‘Hype!’, Ultimately, Is One Person’s View
In the fall of 1992, Doug Pray was just another film-school graduate trying to get a toehold in the movie industry.
Then his friend and fellow UCLA graduate, Steven Helvey, proposed an idea: Why not go to Seattle and do a documentary on the music scene there?
Pray, who had made music videos for such Seattle bands as Flop and The Young Fresh Fellows, dismissed the idea immediately.
Now, four years later, Pray is busy doing interviews in support of “Hype!,” which opened Friday in Spokane and a select number of other American cities. The film is, of course, a documentary that resulted from Helvey’s idea.
So what happened to change his attitude? Essentially, Pray’s reluctance had been based mainly on the fact that, even in ‘92, the notion of Seattle being the center of the grunge-music universe was old news.
He proceeded only after deciding to tell a different story.
“There was no movie to be made unless we could do something that was remarkably different and interesting and intriguing to the bands themselves,” Pray said recently in a phone interview.
So after making a series of exploratory phone calls, Pray began doing on-camera interviews in January of ‘93. Much of his efforts at first went toward convincing the Seattle music community that he wasn’t just another guy out to exploit them.
“I think there was a lot of fear that we were just two guys from L.A.,” Pray recalled. “‘What is this, Hollywood coming to Seattle to do the grunge story?’ There was a lot of resistance to that.”
He broke that resistance down gradually, mostly by asking such questions as “Who are you sick of?” and “What is being consistently misrepresented?”
Although he is originally from Madison, Wis., and was living in Los Angeles at the time, Pray was familiar with Seattle and its music. And what he knew of the city in no way resembled the Seattle that was being portrayed in the popular press.
Yeah, he admitted, the song lyrics seemed to be “angst-ridden. But what’s new about that? That’s rock ‘n’ roll. I just always had a blast up there, and whenever I read about the Seattle scene, it just seemed like nobody was having fun. It was a sort of dour, aren’t-we-hip kind of thing. It just didn’t seem true.”
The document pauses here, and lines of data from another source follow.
(** What the fallback returns is always a mapping from labels to boxes of
    four integers. *)
Lemma extract_fallback_labelled text :
  Json.loads text = Raise JSONDecodeError ->
  exists d, extract_bounding_boxes text = Ok (VDict d) /\ labelled_boxes (VDict d) = true.
Proof.
  intros E. rewrite (extract_fallback _ E). eexists. split; [reflexivity|].
  unfold dict_of_pairs. pose proof (findall_entries text) as Hm.
  assert (G : forall ms d0, Forall (fun m => exists e, entry_ok e = true /\ m = entry_groups e) ms ->
            labelled_boxes (VDict d0) = true ->
            labelled_boxes (VDict (fold_left (fun d kv => dict_set (fst kv) (snd kv) d)
                                     (pair_of <$> ms) d0)) = true).
  { clear. intros ms d0 Hms. revert d0. induction Hms as [|m ms Hm _ IH]; intros d0 Hd0.
    - exact Hd0.
    - destruct Hm as (e & _ & ->).
      cbn [fmap list_fmap fold_left pair_of fst snd]. apply IH.
      now apply labelled_boxes_set. }
  now apply G.
Qed.

(** An object without [items] is refused before anything is drawn. *)
Lemma draw_bounding_boxes_not_dict {platform : Platform} image bboxes w e :
  items bboxes = Raise e -> draw_bounding_boxes image bboxes w = (Raise e, w).
Proof.
  intros E. unfold draw_bounding_boxes, mbind, M_bind. cbn [image_size].
  destruct (from_option im_size (0, 0) (images w !! image)) as [width height].
  now rewrite E.
Qed.
(** C10: an update whose resulting balance is below 50.0 publishes the
    low-balance message whatever the balance was before, and one whose
    resulting balance is above 9999.99 publishes the large-transaction
    message whatever it was before: no crossing of the level is needed.
    Two deposits in a row, or two withdrawals in a row, that start below
    50.0 and stay below it publish one low-balance message each. *)
Theorem published_without_crossing :
  (forall a amount x,
     float_of amount = inr x ->
     (balance a + x <? LOW_BALANCE_LEVEL) = true ->
     exists a', updated_balance amount a = (Return tt, a')
                /\ published a' = (published a ++ [low_balance_message a'])%list)
  /\ (forall a amount x,
        float_of amount = inr x ->
        (LARGE_TRANSACTION_THRESHOLD <? balance a + x) = true ->
        exists a', updated_balance amount a = (Return tt, a')
                   /\ published a'
                      = (published a ++ [large_transaction_message amount a'])%list)
  /\ (forall a x y,
        (balance a <? LOW_BALANCE_LEVEL) = true ->
        (0 <? x) = true -> (balance a + x <? LOW_BALANCE_LEVEL) = true ->
        (0 <? y) = true -> (balance a + x + y <? LOW_BALANCE_LEVEL) = true ->
        exists a1 a2,
          deposit (PyFloat x) a = (Return tt, a1)
          /\ deposit (PyFloat y) a1 = (Return tt, a2)
          /\ published a2
             = (published a ++ [low_balance_message a1; low_balance_message a2])%list)
  /\ (forall a x y,
        (balance a <? LOW_BALANCE_LEVEL) = true ->
        (0 <? x) = true -> (x <=? balance a) = true ->
        (balance a - x <? LOW_BALANCE_LEVEL) = true ->
        (0 <? y) = true -> (y <=? balance a - x) = true ->
        (balance a - x - y <? LOW_BALANCE_LEVEL) = true ->
        exists a1 a2,
          withdraw (PyFloat x) a = (Return tt, a1)
          /\ withdraw (PyFloat y) a1 = (Return tt, a2)
          /\ published a2
             = (published a ++ [low_balance_message a1; low_balance_message a2])%list)
  /\ (forall a x y,
        (LARGE_TRANSACTION_THRESHOLD <? balance a) = true ->
        (0 <? x) = true -> (LARGE_TRANSACTION_THRESHOLD <? balance a + x) = true ->
        (0 <? y) = true -> (LARGE_TRANSACTION_THRESHOLD <? balance a + x + y) = true ->
        exists a1 a2,
          deposit (PyFloat x) a = (Return tt, a1)
          /\ deposit (PyFloat y) a1 = (Return tt, a2)
          /\ published a2
             = (published a ++ [large_transaction_message (PyFloat x) a1;
                                large_transaction_message (PyFloat y) a2])%list).
Proof.
  repeat split.
  - intros a amount x Hx Hlow.
    destruct (updated_balance_ok amount x a Hx) as (a' & Hrun & Hbal & _ & Hpub).
    exists a'. split; [exact Hrun | ].
    rewrite <- Hbal in Hlow. now rewrite Hpub at 1; rewrite announcements_low.
  - intros a amount x Hx Hlarge.
    destruct (updated_balance_ok amount x a Hx) as (a' & Hrun & Hbal & _ & Hpub).
    exists a'. split; [exact Hrun | ].
    rewrite <- Hbal in Hlarge. now rewrite Hpub at 1; rewrite announcements_large.
  - intros a x y _ Hx Hlow1 Hy Hlow2.
    destruct (updated_balance_ok (PyFloat x) x a eq_refl)
      as (a1 & Hrun1 & Hbal1 & _ & Hpub1).
    destruct (updated_balance_ok (PyFloat y) y a1 eq_refl)
      as (a2 & Hrun2 & Hbal2 & _ & Hpub2).
    exists a1, a2.
    rewrite (deposit_accepted (PyFloat x) x a eq_refl (ltb_not_leb _ _ Hx)).
    rewrite (deposit_accepted (PyFloat y) y a1 eq_refl (ltb_not_leb _ _ Hy)).
    repeat split; trivial.
    rewrite <- Hbal1 in Hlow1, Hlow2. rewrite <- Hbal2 in Hlow2.
    rewrite Hpub2 at 1. rewrite Hpub1 at 1.
    rewrite (announcements_low _ _ Hlow1), (announcements_low _ _ Hlow2).
    now rewrite <- app_assoc.
  - intros a x y _ Hx Hle1 Hlow1 Hy Hle2 Hlow2.
    destruct (updated_balance_ok (PyFloat (- x)) (- x) a eq_refl)
      as (a1 & Hrun1 & Hbal1 & _ & Hpub1).
    destruct (updated_balance_ok (PyFloat (- y)) (- y) a1 eq_refl)
      as (a2 & Hrun2 & Hbal2 & _ & Hpub2).
    rewrite add_opp in Hbal1, Hbal2.
    rewrite <- Hbal1 in Hle2, Hlow1, Hlow2. rewrite <- Hbal2 in Hlow2.
    exists a1, a2.
    rewrite (withdraw_accepted (PyFloat x) x a eq_refl (ltb_not_leb _ _ Hx)
               (leb_not_ltb _ _ Hle1)).
    rewrite (withdraw_accepted (PyFloat y) y a1 eq_refl (ltb_not_leb _ _ Hy)
               (leb_not_ltb _ _ Hle2)).
    repeat split; trivial.
    rewrite Hpub2 at 1. rewrite Hpub1 at 1.
    rewrite (announcements_low _ _ Hlow1), (announcements_low _ _ Hlow2).
    now rewrite <- app_assoc.
  - intros a x y _ Hx Hl1 Hy Hl2.
    destruct (updated_balance_ok (PyFloat x) x a eq_refl)
      as (a1 & Hrun1 & Hbal1 & _ & Hpub1).
    destruct (updated_balance_ok (PyFloat y) y a1 eq_refl)
      as (a2 & Hrun2 & Hbal2 & _ & Hpub2).
    exists a1, a2.
    rewrite (deposit_accepted (PyFloat x) x a eq_refl (ltb_not_leb _ _ Hx)).
    rewrite (deposit_accepted (PyFloat y) y a1 eq_refl (ltb_not_leb _ _ Hy)).
    repeat split; trivial.
    rewrite <- Hbal1 in Hl1, Hl2. rewrite <- Hbal2 in Hl2.
    rewrite Hpub2 at 1. rewrite Hpub1 at 1.
    rewrite (announcements_large _ _ Hl1), (announcements_large _ _ Hl2).
    now rewrite <- app_assoc.
Qed.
His film bears that out. Interviews with such diverse personalities as the intense Eddie Vedder of Pearl Jam and happy-guy Van Conner of Screaming Trees, along with a whole cast of record producers, engineers, writers, performers and fans, paints a picture of Seattle as one big, friendly and unpretentious musical family.
At the same time, he’s the first to admit that his film, too, isn’t the final word on either Seattle or its bands.
“It’s not a perfect yearbook,” Pray said.
For example, “Hype!” mentions but doesn’t emphasize the use of heroin. And the suicide of Nirvana’s Kurt Cobain, the city’s most charismatic musical celebrity, is related virtually as an aside.
Some critics have chastised Pray for soft-pedaling such issues and for overlooking the various “infighting, backstabbing, etc.” that went on.
He accepts it all as fair commentary. His intent, he said, was to make something that, ultimately, had a more universal message.
Which was, he said, to show “what it’s like to go from being an unknown, underground, small community of bands to something that changes pop culture throughout the world and brings the entire world’s press corps to your doorstep. It’s a really interesting process. It could have been about Haight-Ashbury or rap music or anything. But that was the story I was excited about.”
In the end, he said, the film is only one person’s view of what happened in Seattle, as told by the people who lived the experience.
“It was amazing and it was funny,” Pray said. “And, yeah, there was some dark stuff in there, but it’s just an amazing story.”